Le docteur rentra précipitamment. La fureur le suffoquait, et, ne pouvant s’en prendre aux hommes, il jura une haine inextinguible et une guerre acharnée à toutes les races d’animaux. Dès lors, il n’eut plus qu’un désir, qu’un but, qu’une préoccupation constante : tuer des bêtes. Il les guettait du matin au soir, tendait des filets dans son jardin pour prendre des oiseaux, des pièges dans ses gouttières pour étrangler les chats du voisinage, sa porte toujours entrouverte offrait des viandes appétissantes à la gourmandise des chiens qui passaient, et se refermait brusquement dès qu’une victime imprudente succombait à la tentation.
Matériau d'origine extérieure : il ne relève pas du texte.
(** [dominates] says [None] exactly when the sink cannot be
    reached at all, [Some(true)] exactly when it can and every walk from source
    to sink visits the candidate, and [Some(false)] exactly when some walk
    bypasses the candidate. *)
Theorem graph_dominates_exact (nodes : nat) (es : list (nat * nat)) (g : Graph)
    (source candidate sink : nat) :
  graph_new nodes es = Ok g → (source < nodes → candidate < nodes → sink < nodes →
  (graph_dominates g source candidate sink = Ok None ↔ ∀ l, ¬ walk es source l sink) ∧
  (graph_dominates g source candidate sink = Ok (Some true) ↔
     (∃ l, walk es source l sink) ∧ ∀ l, walk es source l sink → candidate ∈ l) ∧
  (graph_dominates g source candidate sink = Ok (Some false) ↔
     ∃ l, walk es source l sink ∧ candidate ∉ l))%nat.
Proof.
  intros Hnew Hs Hc Ht. unfold graph_dominates.
  rewrite (go_length _ _ _ (graph_new_spec _ _ _ Hnew)).
  rewrite (proj2 (Nat.leb_gt nodes candidate)), (proj2 (Nat.leb_gt nodes sink)) by lia. simpl.
  destruct (graph_reachable_walks nodes es g [source] ∅ Hnew) as (r1 & -> & H1);
    [done|by intros ? ->%list_elem_of_singleton|set_solver|].
  destruct (graph_reachable_walks nodes es g [source] {[candidate]} Hnew) as (r2 & E2 & H2);
    [done|by intros ? ->%list_elem_of_singleton|by intros ? ->%elem_of_singleton|].
  assert (sink ∈ r1 ↔ ∃ l, walk es source l sink) as Hin1.
  { rewrite H1. split; [intros (? & l & ->%list_elem_of_singleton & ? & _); eauto|].
    intros [l Hl]. exists source, l. set_solver. }
  assert (sink ∈ r2 ↔ ∃ l, walk es source l sink ∧ candidate ∉ l) as Hin2.
  { rewrite H2. split.
    - intros (? & l & ->%list_elem_of_singleton & ? & Hl). exists l. set_solver.
    - intros (l & ? & ?). exists source, l. set_solver. }
  munfold_goal. case_bool_decide as Hr1; simpl.
  - rewrite E2. pose proof (proj1 Hin1 Hr1) as [l1 Hl1]. case_bool_decide as Hr2; simpl.
    + pose proof (proj1 Hin2 Hr2) as (l2 & Hl2 & Hno). split_and!; split.
      * done.
      * intros H. by destruct (H l1).
      * done.
      * intros [_ H]. by destruct (Hno (H l2 Hl2)).
      * eauto.
      * done.
    + split_and!; split.
      * done.
      * intros H. by destruct (H l1).
      * intros _. split; [eauto|]. intros l Hl. apply dec_stable. intros Hno. apply Hr2, Hin2. eauto.
      * done.
      * done.
      * intros Hex. by destruct (Hr2 (proj2 Hin2 Hex)).
  - split_and!; split; try done.
    + intros _ l Hl. apply Hr1, Hin1. eauto.
    + intros [Hex _]. by destruct (Hr1 (proj2 Hin1 Hex)).
    + intros (l & Hl & _). destruct Hr1. apply Hin1. eauto.
Qed.

Lemma graph_dominates_exact_witness :
  ∃ g, graph_new 3 [(0, 1); (1, 2); (0, 2)]%nat = Ok g ∧
    graph_dominates g 0 1 2 = Ok (Some false) ∧
    ∃ l, walk [(0, 1); (1, 2); (0, 2)]%nat 0 l 2 ∧ 1%nat ∉ l.
Proof.
  exists (mkGraph [[1; 2]; [2]; []]%nat).
  assert (graph_new 3 [(0, 1); (1, 2); (0, 2)]%nat = Ok (mkGraph [[1; 2]; [2]; []]%nat)) as Hg
    by (vm_compute; reflexivity).
  split; [done|]. split; [vm_compute; reflexivity|].
  apply (graph_dominates_exact _ _ _ 0 1 2 Hg); [lia|lia|lia|vm_compute; reflexivity].
Defined.

(** On in-range arguments [cut_disconnects] holds exactly when every
    walk of the declared edges from a source to a sink visits the cut. *)
Theorem graph_cut_exact (nodes : nat) (es : list (nat * nat)) (g : Graph)
    (sources sinks : list nat) (cut : gset nat) :
  graph_new nodes es = Ok g → sources ≠ [] → sinks ≠ [] →
  (∀ n, n ∈ sources ++ sinks ∨ n ∈ cut → n < nodes)%nat →
  ∃ answer, graph_cut_disconnects g sources sinks cut = Ok answer ∧
    (answer = true ↔
     ∀ s t l, s ∈ sources → t ∈ sinks → walk es s l t → ∃ x, x ∈ l ∧ x ∈ cut).
Proof.
  intros Hnew Hs Ht Hall. unfold graph_cut_disconnects.
  rewrite (go_length _ _ _ (graph_new_spec _ _ _ Hnew)), bool_decide_eq_false_2 by done. simpl.
  destruct (existsb _ _) eqn:E.
  { apply existsb_exists in E as (n & Hn%list_elem_of_In & Hle%Nat.leb_le).
    specialize (Hall n). set_solver by lia. }
  destruct (graph_reachable_walks nodes es g sources cut Hnew) as (r & -> & Hr);
    [done|set_solver|set_solver|].
  munfold_goal. eexists. split; [done|]. rewrite forallb_forall. split.
  - intros Hno s t l Hsin Htin Hw.
    destruct (decide (Exists (λ x, x ∈ cut) l)) as [Hex%Exists_exists|Hex]; [done|].
    apply list_elem_of_In in Htin. specialize (Hno t Htin).
    apply negb_true_iff, bool_decide_eq_false in Hno. destruct Hno. apply Hr. exists s, l.
    split_and!; [done|done|]. intros x Hx Hcut. apply Hex, Exists_exists. eauto.
  - intros Hyes t Htin%list_elem_of_In. apply negb_true_iff, bool_decide_eq_false.
    rewrite Hr. intros (s & l & Hsin & Hw & Hl). destruct (Hyes s t l) as (x & Hx & Hc); [done..|]. by apply (Hl x).
Qed.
Des plaintes s’élevèrent bientôt de tous les côtés contre lui. Le commissaire de police vint plusieurs fois en personne le sommer d’avoir à cesser cette guerre acharnée. Il fut criblé de procès ; mais rien n’arrêta sa vengeance. Enfin l’indignation fut générale. Une seconde émeute éclata dans la ville, et il aurait été, sans doute, écharpé par la multitude sans l’intervention de la force armée. Tous les médecins de Balançon furent convoqués à la Préfecture, et déclarèrent à l’unanimité que le docteur Héraclius Gloss était fou. Pour la seconde fois encore, il traversa la ville entre deux agents de la police et vit se refermer sur ses pas la lourde porte de la maison sur laquelle était écrit : « Asile des Aliénés. »
XXX
Comme quoi le proverbe
« Plus on est de fous, plus on rit »
Le lendemain il descendit dans la cour de l’établissement, et la première personne qui s’offrit à ses yeux fut l’auteur du manuscrit métempsycosiste. Les deux ennemis marchèrent l’un vers l’autre en se mesurant du regard. Un cercle se fit autour d’eux. Dagobert Félorme s’écria : « Voici l’homme qui a voulu me dérober l’œuvre de ma vie, me voler la gloire de ma découverte. » Un murmure parcourut la foule. Héraclius répondit : « Voici celui qui prétend que les bêtes sont des hommes et que les hommes sont des bêtes. » Puis tous deux ensemble se mirent à parler, ils s’excitèrent peu à peu, et, comme la première fois, ils en vinrent bientôt aux mains. Les spectateurs les séparèrent.
A partir de ce jour, avec une ténacité et une persévérance merveilleuses, chacun s’attacha à se créer des sectaires, et, peu de temps après, la colonie tout entière était divisée en deux partis rivaux, enthousiastes, acharnés, et tellement irréconciliables qu’un métempsycosiste ne pouvait se croiser avec un de ses adversaires sans qu’un combat terrible s’ensuivît. Pour éviter de sanglantes rencontres, le directeur fut contraint d’assigner des heures de promenades réservées à chaque faction, car jamais haine plus tenace n’avait animé deux sectes rivales depuis la querelle fameuse des Guelles et des Gibelins. Grâce, du reste, à cette prudente mesure, les chefs de ces clans ennemis vécurent heureux, aimés, écoutés de leurs disciples, obéis et vénérés.